• [Your goal]: Below are some entries. Copy each line that holds the string "chars".

• [Provided records]:
(** * The Docker explorer tree provider (src/explorer/dockerExplorer.ts)

    A shallow embedding of [DockerExplorerProvider]: the provider object, the
    nodes it allocates, and the collaborators it talks to (container daemon,
    Docker Hub client, Azure account and SDK clients, the [request-promise]
    HTTP client, the editor's configuration and timers).

    - Nodes are JavaScript objects: they live in a [heap] and are handed
      around as references, so that "a freshly constructed node" and "an
      existing node is left alone" are statements about the heap.
    - An [async] method is a computation in the monad [M]: it threads the
      [World] and ends [Resolved], [Rejected] or, for the one unbounded loop
      of the file ([listAll]), [OutOfFuel].
    - The collaborators are not part of the file: the results of their calls
      are read from a [Backend] record of settled promises, one field per
      call site.  For the HTTP client the record holds what the registry
      answers; how [request-promise] treats callbacks, failures and a
      missing bearer is part of [request].
    - One expansion is run to its end; interleavings of several expansions at
      their [await] points are not modelled. *)

From stdpp Require Import base list strings sorting.
From Stdlib Require Import ZArith Lia.

(** ** JavaScript values the code looks at *)

Inductive Error : Type :=
| TypeError (what : string)      (* property access on undefined or null *)
| SyntaxError                    (* JSON.parse on malformed text *)
| Failure (reason : string).     (* the value a collaborator rejected with *)

(** A settled promise of a collaborator. *)
Inductive Promise (A : Type) : Type :=
| Fulfilled (a : A)
| Failed (e : Error).
Arguments Fulfilled {A} a.
Arguments Failed {A} e.

(** [!!s] on a string that may be undefined or null: only a non-empty string
    is truthy. *)
Definition truthy (s : option string) : bool :=
  match s with
  | Some s => negb (String.eqb s "")
  | None => false
  end.

(** What a template literal or [+] prints for a string that may be
    undefined. *)
Definition show (s : option string) : string := default "undefined" s.

(** [s.substring(1)] *)
Definition substring1 (s : string) : string :=
  match s with
  | EmptyString => EmptyString
  | String _ rest => rest
  end.

(** The one-character strings [s[0]], [s[1]], ... of a string. *)
Fixpoint chars (s : string) : list string :=
  match s with
  | EmptyString => []
  | String c rest => String c EmptyString :: chars rest
  end.

(** ** Descriptors of the collaborators *)

(** Docker.ImageDesc and Docker.ContainerDesc, the fields the file reads.
    [RepoTags = None] is a missing (null) property. *)
Record ImageDesc : Type := {
  Id : string;
  RepoTags : option (list string)
}.

Record ContainerDesc : Type := {
  Image : string;
  Names : list string;
  State : string;
  Status : string
}.

Record AzureSession : Type := {
  environment : string;
  userId : string;
  credentials : string
}.

(** SubscriptionModels.Subscription: every property is optional. *)
Record Subscription : Type := {
  displayName : option string;
  subscriptionId : option string;
  tenantId : option string
}.

Record SubscriptionItem : Type := {
  sub_label : string;
  description : string;
  session : AzureSession;
  subscription : Subscription
}.

(** interface PartialList<T> extends Array<T> { nextLink?: string } *)
Record PartialList (T : Type) : Type := {
  items : list T;
  nextLink : option string
}.
Arguments items {T} _.
Arguments nextLink {T} _.

Record HubUser : Type := { username : option string }.
Record HubRepo : Type := { namespace : option string; name : option string }.
Record HubTag : Type := { tag_name : option string }.
Record Registry : Type := { loginServer : string }.

(** The result handed to the callback of [credentials.context.acquireToken]. *)
Record TokenResult : Type := {
  accessToken : option string;
  refreshToken : option string
}.

(** A JSON document as the registry protocol sends it: an object whose
    members are strings or arrays of strings.  A member that is not there
    reads as undefined. *)
Inductive JsonField : Type :=
| JString (s : string)
| JStrings (l : list string).

Definition Json : Type := list (string * JsonField).

Fixpoint member (k : string) (doc : Json) : option JsonField :=
  match doc with
  | [] => None
  | (k', v) :: rest => if String.eqb k k' then Some v else member k rest
  end.

(** The body of an HTTP reply: its text, of which the code takes the
    length, and what [JSON.parse] makes of that text ([None]: it throws). *)
Record Body : Type := {
  text : string;
  parsed : option Json
}.

Inductive Method : Type := GET | POST.

Record HttpRequest : Type := {
  method : Method;
  url : string;
  form : list (string * option JsonField);
  bearer : option (option JsonField)     (* the [auth] option, when given *)
}.

(** ** Nodes *)

Inductive TreeItemCollapsibleState : Type := None_ | Collapsed | Expanded.

(** [iconPath]: null, or the pair of themed icons.  Paths are written from
    the extension's root, where [path.join(__filename, '..', '..', '..')]
    points. *)
Inductive IconPath : Type :=
| IconNull
| Icons (light dark : string).

Definition mono_moby_small : IconPath :=
  Icons "images/light/mono_moby_small.png" "images/dark/mono_moby_small.png".
Definition moby_small : IconPath :=
  Icons "images/light/moby_small.png" "images/dark/moby_small.png".

(** [repository: any = {}]: the empty object, a Docker Hub repository, or
    (Azure) the registry's login server. *)
Inductive Repository : Type :=
| RepoEmpty
| RepoHub (r : HubRepo)
| RepoServer (server : string).

Record DockerNode : Type := {
  label : string;
  collapsibleState : TreeItemCollapsibleState;
  contextValue : string;
  command : option string;
  iconPath : IconPath;
  containerDesc : option ContainerDesc;
  imageDesc : option ImageDesc;
  repository : Repository;
  node_subscription : option SubscriptionItem;
  refreshTokenARC : option JsonField;
  accessTokenARC : option JsonField
}.

(** A reference to a node object. *)
Definition loc : Type := nat.

(** ** The provider and the world around it *)

Definition TimerId : Type := nat.

Record DockerExplorerProvider : Type := {
  _imagesNode : option loc;
  _containersNode : option loc;
  _registriesNode : option loc;
  _debounceTimer : option TimerId;
  _keytar : bool                      (* false: the module was not found *)
}.

Record World : Type := {
  heap : list DockerNode;             (* every node object, by reference *)
  this : DockerExplorerProvider;
  fired : list (option loc);          (* arguments of _onDidChangeTreeData.fire *)
  timers : list (TimerId * Z);        (* pending timeouts and their delay *)
  nextTimer : TimerId;
  keychain : option string;           (* keytar: vscode-docker / dockerhub *)
  loginToken : option string;         (* dockerHubAPI.setLoginToken *)
  requests : list HttpRequest;        (* exchanges sent, oldest first *)
  warnings : list string              (* vscode.window.showWarningMessage *)
}.

(** The collaborators: what each call of the file settles to. *)
Record Backend : Type := {
  explorerRefreshInterval : option Z;
  localeCompare : string → string → Z;
  getImageDescriptors : Promise (option (list ImageDesc));
  getContainerDescriptors : list string → Promise (option (list ContainerDesc));
  waitForLogin : Promise bool;
  sessions : list AzureSession;
  subscriptions_list : AzureSession → Promise (PartialList Subscription);
  subscriptions_listNext : AzureSession → string → Promise (PartialList Subscription);
  registries_list : AzureSession → option string → Promise (list Registry);
  context_acquireToken : AzureSession → Error + TokenResult;
  dockerHubLogin : Promise (option string);
  hub_loggedInUser : Promise (option HubUser);
  hub_repositories : option string → Promise (list HubRepo);
  hub_repository : option string → option string → Promise HubRepo;
  hub_tags : option string → option string → Promise (list HubTag);
  http : HttpRequest → Promise Body
}.

(** ** The monad of asynchronous methods *)

Inductive Outcome (A : Type) : Type :=
| Resolved (a : A)
| Rejected (e : Error)
| OutOfFuel.
Arguments Resolved {A} a.
Arguments Rejected {A} e.
Arguments OutOfFuel {A}.

Definition M (A : Type) : Type := World → Outcome A * World.

Definition ret {A} (a : A) : M A := λ w, (Resolved a, w).

Definition bind {A B} (m : M A) (k : A → M B) : M B :=
  λ w, match m w with
       | (Resolved a, w') => k a w'
       | (Rejected e, w') => (Rejected e, w')
       | (OutOfFuel, w') => (OutOfFuel, w')
       end.

Definition throw {A} (e : Error) : M A := λ w, (Rejected e, w).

• [Exercise result]:
Fixpoint chars (s : string) : list string :=
  | String c rest => String c EmptyString :: chars rest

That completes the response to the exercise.